SOURCE RECORDS:
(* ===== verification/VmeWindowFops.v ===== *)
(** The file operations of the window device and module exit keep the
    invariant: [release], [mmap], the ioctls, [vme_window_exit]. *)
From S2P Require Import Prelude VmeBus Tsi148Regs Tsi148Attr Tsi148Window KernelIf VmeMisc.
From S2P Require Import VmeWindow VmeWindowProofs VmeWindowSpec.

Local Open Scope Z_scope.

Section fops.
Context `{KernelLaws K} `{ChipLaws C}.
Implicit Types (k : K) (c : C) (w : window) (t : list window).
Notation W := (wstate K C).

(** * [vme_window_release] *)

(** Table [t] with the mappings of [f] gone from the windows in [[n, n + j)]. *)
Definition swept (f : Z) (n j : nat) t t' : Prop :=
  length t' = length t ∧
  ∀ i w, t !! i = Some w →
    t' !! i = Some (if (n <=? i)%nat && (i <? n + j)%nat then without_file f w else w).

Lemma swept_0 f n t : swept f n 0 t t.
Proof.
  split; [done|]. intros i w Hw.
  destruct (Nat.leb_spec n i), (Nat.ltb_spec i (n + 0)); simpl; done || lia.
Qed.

==

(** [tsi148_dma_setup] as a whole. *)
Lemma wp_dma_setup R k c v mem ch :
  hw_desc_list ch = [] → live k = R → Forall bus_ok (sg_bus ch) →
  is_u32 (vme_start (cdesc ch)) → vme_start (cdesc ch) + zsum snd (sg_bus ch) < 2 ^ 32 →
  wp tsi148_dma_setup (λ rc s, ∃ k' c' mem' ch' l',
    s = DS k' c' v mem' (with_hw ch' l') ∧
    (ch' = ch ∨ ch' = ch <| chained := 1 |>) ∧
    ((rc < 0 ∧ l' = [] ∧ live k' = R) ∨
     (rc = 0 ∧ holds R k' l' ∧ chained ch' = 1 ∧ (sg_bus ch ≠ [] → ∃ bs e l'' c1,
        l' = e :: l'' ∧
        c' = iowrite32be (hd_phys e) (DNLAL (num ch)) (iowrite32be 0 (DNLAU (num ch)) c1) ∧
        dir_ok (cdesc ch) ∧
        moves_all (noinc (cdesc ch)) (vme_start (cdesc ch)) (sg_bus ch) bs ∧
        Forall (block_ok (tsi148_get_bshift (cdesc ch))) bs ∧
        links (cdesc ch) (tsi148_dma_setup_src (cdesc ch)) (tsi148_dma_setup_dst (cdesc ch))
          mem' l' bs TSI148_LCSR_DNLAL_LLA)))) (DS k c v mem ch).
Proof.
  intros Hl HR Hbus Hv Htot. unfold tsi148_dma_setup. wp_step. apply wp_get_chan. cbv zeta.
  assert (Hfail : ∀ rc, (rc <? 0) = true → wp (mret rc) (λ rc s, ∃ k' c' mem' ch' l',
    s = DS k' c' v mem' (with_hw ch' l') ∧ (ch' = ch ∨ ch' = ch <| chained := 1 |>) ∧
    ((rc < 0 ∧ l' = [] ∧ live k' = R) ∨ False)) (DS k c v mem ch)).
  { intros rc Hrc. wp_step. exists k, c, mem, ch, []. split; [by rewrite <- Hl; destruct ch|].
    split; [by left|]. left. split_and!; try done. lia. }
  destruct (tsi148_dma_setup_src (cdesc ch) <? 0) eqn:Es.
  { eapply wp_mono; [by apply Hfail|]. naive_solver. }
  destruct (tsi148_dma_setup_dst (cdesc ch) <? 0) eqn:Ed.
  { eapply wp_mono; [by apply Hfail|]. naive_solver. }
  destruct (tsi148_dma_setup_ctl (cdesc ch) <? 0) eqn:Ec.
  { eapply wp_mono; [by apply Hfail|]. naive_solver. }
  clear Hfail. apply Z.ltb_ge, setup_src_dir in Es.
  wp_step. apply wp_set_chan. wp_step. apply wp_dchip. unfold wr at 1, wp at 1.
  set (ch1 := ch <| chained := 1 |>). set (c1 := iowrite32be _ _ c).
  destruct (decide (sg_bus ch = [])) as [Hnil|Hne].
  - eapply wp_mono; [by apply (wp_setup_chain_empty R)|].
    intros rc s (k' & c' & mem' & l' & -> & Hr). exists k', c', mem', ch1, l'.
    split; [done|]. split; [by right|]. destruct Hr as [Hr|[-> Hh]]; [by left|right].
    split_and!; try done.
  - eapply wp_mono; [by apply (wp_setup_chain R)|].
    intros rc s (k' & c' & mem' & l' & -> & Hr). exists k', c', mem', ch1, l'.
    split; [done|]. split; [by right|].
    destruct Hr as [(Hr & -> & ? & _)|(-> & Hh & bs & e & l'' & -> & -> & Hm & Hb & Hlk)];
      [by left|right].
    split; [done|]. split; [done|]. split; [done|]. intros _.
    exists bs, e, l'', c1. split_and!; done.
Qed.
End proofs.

ASSIGNMENT:
Restate word for word only the lines above from the line containing "From S2P Require Import Prelude" to the line containing "(** * [vme_window_release] *)", both of them included.

SOLUTION FOR THIS EXERCISE:
From S2P Require Import Prelude VmeBus Tsi148Regs Tsi148Attr Tsi148Window KernelIf VmeMisc.
From S2P Require Import VmeWindow VmeWindowProofs VmeWindowSpec.

Local Open Scope Z_scope.

Section fops.
Context `{KernelLaws K} `{ChipLaws C}.
Implicit Types (k : K) (c : C) (w : window) (t : list window).
Notation W := (wstate K C).

(** * [vme_window_release] *)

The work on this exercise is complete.